*DIRECTIONS FOR THIS TASK*: The answer should be one number only, namely how many lines of the records hold the word "EventLoop".

*MATERIAL SUPPLIED*:
┌──
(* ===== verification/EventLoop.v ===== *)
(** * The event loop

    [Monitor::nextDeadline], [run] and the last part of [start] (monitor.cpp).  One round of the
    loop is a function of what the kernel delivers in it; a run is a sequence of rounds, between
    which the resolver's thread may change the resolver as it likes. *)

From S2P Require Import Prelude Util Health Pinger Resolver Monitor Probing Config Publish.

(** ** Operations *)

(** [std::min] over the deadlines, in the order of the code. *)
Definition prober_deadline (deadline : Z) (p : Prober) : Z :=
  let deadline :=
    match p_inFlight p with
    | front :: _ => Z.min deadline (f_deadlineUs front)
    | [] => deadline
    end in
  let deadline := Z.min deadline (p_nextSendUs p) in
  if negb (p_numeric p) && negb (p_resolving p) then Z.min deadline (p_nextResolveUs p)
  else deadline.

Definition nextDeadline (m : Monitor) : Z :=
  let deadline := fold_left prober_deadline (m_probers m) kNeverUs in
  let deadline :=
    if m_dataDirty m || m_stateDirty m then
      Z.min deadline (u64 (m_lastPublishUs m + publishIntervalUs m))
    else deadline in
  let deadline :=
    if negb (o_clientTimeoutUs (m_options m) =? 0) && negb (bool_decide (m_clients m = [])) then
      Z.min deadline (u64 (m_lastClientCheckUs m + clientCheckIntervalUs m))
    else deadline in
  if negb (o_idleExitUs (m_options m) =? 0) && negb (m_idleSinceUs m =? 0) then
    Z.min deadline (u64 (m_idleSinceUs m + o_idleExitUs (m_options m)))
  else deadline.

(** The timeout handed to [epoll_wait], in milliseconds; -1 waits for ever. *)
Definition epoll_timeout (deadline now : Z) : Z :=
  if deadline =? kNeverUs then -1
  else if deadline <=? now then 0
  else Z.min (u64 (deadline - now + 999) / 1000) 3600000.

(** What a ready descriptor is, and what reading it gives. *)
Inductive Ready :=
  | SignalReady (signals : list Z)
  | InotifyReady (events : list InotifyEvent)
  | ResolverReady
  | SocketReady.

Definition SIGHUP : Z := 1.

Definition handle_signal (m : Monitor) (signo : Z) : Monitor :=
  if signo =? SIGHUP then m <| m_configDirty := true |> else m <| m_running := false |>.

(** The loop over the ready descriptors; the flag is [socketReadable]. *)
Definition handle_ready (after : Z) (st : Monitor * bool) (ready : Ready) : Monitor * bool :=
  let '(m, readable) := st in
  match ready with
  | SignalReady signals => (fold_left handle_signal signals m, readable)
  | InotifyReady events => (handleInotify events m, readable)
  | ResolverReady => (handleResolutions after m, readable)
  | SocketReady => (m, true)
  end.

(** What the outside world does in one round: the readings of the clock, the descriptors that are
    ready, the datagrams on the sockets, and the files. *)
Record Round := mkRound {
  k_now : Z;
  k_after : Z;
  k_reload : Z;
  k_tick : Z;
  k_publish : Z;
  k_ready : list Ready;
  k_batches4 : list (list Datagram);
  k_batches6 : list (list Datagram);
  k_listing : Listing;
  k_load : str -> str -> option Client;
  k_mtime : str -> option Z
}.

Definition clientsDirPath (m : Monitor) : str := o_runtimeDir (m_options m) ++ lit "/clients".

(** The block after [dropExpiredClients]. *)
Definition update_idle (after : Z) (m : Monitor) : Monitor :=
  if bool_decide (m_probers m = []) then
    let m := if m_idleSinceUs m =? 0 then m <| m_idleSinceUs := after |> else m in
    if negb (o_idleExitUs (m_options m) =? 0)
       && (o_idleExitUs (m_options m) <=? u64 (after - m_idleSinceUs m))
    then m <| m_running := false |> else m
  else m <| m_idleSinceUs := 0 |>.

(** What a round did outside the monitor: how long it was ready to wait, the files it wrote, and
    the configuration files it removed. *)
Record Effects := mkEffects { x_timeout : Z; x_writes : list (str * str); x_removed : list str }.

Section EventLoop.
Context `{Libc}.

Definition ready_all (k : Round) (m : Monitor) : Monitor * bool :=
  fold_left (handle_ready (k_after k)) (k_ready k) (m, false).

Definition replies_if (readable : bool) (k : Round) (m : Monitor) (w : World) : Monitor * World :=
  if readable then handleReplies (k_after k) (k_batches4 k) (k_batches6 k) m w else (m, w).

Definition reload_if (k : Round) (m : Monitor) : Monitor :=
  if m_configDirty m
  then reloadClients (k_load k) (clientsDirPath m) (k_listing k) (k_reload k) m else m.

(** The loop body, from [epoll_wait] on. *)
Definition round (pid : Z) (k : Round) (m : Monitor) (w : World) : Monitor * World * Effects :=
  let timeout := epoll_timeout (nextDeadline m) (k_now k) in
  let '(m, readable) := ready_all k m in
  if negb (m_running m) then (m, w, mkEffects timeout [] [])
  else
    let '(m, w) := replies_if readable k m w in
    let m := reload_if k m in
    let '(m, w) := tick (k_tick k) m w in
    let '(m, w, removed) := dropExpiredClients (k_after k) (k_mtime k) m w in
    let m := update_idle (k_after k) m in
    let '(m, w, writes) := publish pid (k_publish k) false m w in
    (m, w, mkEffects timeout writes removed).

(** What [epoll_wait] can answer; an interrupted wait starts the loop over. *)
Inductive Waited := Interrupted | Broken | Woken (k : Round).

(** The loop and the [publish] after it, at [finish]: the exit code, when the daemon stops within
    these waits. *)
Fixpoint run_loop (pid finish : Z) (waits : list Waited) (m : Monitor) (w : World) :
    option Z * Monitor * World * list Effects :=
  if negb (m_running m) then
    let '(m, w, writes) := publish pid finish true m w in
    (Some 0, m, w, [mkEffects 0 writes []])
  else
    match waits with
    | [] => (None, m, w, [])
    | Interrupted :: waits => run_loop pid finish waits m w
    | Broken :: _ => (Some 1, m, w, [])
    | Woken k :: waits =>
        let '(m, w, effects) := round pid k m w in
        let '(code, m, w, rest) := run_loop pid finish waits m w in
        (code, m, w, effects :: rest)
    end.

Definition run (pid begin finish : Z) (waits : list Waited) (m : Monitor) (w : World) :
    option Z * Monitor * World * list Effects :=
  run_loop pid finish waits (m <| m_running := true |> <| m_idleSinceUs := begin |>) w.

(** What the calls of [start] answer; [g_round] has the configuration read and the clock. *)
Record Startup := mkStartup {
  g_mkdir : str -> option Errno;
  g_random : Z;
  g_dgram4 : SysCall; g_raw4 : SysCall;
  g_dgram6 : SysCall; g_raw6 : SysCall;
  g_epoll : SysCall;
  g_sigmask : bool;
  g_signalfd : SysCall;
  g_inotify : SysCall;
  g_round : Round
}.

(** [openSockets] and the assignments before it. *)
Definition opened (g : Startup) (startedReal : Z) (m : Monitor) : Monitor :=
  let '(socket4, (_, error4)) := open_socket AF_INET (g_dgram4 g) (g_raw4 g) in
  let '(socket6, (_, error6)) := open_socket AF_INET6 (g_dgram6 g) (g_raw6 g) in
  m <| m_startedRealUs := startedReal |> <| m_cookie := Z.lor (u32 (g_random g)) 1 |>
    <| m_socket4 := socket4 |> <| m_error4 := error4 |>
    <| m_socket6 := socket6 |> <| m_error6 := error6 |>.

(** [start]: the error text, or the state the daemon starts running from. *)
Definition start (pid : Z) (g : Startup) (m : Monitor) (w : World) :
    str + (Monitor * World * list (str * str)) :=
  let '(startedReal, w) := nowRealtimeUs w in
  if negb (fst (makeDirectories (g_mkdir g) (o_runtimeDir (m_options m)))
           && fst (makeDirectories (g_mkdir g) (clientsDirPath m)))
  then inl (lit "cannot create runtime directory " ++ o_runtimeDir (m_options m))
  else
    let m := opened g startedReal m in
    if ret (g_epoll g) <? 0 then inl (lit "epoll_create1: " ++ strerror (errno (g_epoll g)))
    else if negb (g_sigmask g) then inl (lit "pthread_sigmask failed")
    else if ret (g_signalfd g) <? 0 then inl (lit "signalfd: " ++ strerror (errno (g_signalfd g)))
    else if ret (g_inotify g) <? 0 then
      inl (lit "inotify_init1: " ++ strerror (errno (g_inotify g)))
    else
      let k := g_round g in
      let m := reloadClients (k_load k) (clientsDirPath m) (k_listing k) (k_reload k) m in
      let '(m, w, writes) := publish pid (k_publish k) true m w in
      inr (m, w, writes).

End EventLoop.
└──
┌──
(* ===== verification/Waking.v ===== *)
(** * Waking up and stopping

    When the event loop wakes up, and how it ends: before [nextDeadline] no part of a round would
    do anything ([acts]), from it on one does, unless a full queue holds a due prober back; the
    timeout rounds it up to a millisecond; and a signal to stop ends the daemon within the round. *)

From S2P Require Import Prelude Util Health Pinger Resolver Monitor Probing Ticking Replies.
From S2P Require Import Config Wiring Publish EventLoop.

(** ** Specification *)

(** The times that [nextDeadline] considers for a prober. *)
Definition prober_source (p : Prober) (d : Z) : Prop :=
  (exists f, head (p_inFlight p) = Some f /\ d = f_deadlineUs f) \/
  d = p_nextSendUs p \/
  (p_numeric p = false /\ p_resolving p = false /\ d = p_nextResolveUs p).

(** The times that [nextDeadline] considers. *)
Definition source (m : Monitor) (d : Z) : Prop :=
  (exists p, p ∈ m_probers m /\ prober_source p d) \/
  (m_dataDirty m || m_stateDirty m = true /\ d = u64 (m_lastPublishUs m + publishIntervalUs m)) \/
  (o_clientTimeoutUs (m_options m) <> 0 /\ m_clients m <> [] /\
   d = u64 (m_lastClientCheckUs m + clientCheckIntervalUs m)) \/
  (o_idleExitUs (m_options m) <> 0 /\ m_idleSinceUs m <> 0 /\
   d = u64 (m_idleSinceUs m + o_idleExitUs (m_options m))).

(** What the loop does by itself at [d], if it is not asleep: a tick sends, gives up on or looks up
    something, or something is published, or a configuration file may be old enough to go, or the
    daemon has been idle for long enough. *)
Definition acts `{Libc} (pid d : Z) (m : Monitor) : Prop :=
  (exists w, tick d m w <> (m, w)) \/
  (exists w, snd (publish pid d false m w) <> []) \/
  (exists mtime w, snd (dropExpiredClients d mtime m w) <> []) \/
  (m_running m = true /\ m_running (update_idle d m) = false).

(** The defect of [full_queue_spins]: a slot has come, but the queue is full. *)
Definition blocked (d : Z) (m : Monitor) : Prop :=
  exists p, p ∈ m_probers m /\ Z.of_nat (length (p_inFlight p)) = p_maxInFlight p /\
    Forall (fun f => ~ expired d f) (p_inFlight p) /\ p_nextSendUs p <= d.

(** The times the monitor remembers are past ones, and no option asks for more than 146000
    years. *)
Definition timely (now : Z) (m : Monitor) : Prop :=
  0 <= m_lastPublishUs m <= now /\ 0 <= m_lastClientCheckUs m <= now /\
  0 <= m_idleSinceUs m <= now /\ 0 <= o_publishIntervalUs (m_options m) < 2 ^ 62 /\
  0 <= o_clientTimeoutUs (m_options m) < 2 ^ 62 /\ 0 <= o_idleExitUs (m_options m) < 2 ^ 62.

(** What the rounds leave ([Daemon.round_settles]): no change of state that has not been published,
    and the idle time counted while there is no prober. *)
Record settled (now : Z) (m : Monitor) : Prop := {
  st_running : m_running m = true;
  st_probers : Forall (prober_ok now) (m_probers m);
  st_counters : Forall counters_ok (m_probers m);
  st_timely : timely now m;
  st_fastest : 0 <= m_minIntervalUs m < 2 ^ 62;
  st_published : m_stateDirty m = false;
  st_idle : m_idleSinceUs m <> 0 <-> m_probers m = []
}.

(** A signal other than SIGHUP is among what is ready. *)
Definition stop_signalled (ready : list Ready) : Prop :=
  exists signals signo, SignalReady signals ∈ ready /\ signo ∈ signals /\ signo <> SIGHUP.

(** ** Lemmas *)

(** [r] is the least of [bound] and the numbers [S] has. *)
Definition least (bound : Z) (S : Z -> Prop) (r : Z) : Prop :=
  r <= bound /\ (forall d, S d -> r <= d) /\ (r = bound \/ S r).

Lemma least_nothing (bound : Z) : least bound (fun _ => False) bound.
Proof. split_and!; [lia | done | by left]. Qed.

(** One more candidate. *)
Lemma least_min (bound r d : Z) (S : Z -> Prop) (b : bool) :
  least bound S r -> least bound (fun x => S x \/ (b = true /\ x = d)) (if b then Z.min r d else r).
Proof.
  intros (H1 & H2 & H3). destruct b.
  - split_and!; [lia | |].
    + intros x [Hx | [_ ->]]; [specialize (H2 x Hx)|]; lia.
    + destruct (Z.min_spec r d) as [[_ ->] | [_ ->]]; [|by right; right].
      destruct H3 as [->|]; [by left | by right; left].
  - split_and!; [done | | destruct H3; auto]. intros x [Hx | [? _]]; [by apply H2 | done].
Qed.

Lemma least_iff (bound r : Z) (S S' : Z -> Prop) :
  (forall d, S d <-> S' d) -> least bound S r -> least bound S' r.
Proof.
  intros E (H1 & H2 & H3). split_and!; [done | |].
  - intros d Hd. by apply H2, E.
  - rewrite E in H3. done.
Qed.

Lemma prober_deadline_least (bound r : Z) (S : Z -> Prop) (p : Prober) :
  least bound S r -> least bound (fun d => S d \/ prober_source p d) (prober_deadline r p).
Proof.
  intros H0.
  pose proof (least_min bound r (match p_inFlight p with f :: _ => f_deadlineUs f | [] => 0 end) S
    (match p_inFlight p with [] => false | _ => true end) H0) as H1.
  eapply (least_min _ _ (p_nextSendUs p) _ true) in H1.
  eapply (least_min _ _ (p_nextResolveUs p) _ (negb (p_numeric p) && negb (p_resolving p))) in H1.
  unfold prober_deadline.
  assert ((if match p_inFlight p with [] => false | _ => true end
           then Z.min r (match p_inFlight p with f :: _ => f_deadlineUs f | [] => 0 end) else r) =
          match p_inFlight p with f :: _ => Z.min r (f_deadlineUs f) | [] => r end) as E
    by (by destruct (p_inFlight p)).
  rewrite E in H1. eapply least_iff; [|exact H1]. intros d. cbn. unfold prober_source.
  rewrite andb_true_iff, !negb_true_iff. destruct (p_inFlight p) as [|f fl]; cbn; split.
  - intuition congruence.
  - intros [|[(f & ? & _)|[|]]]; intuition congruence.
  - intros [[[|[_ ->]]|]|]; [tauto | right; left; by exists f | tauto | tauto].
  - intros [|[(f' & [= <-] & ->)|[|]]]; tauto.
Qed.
└──
*ANSWER TO THIS EXERCISE*: 4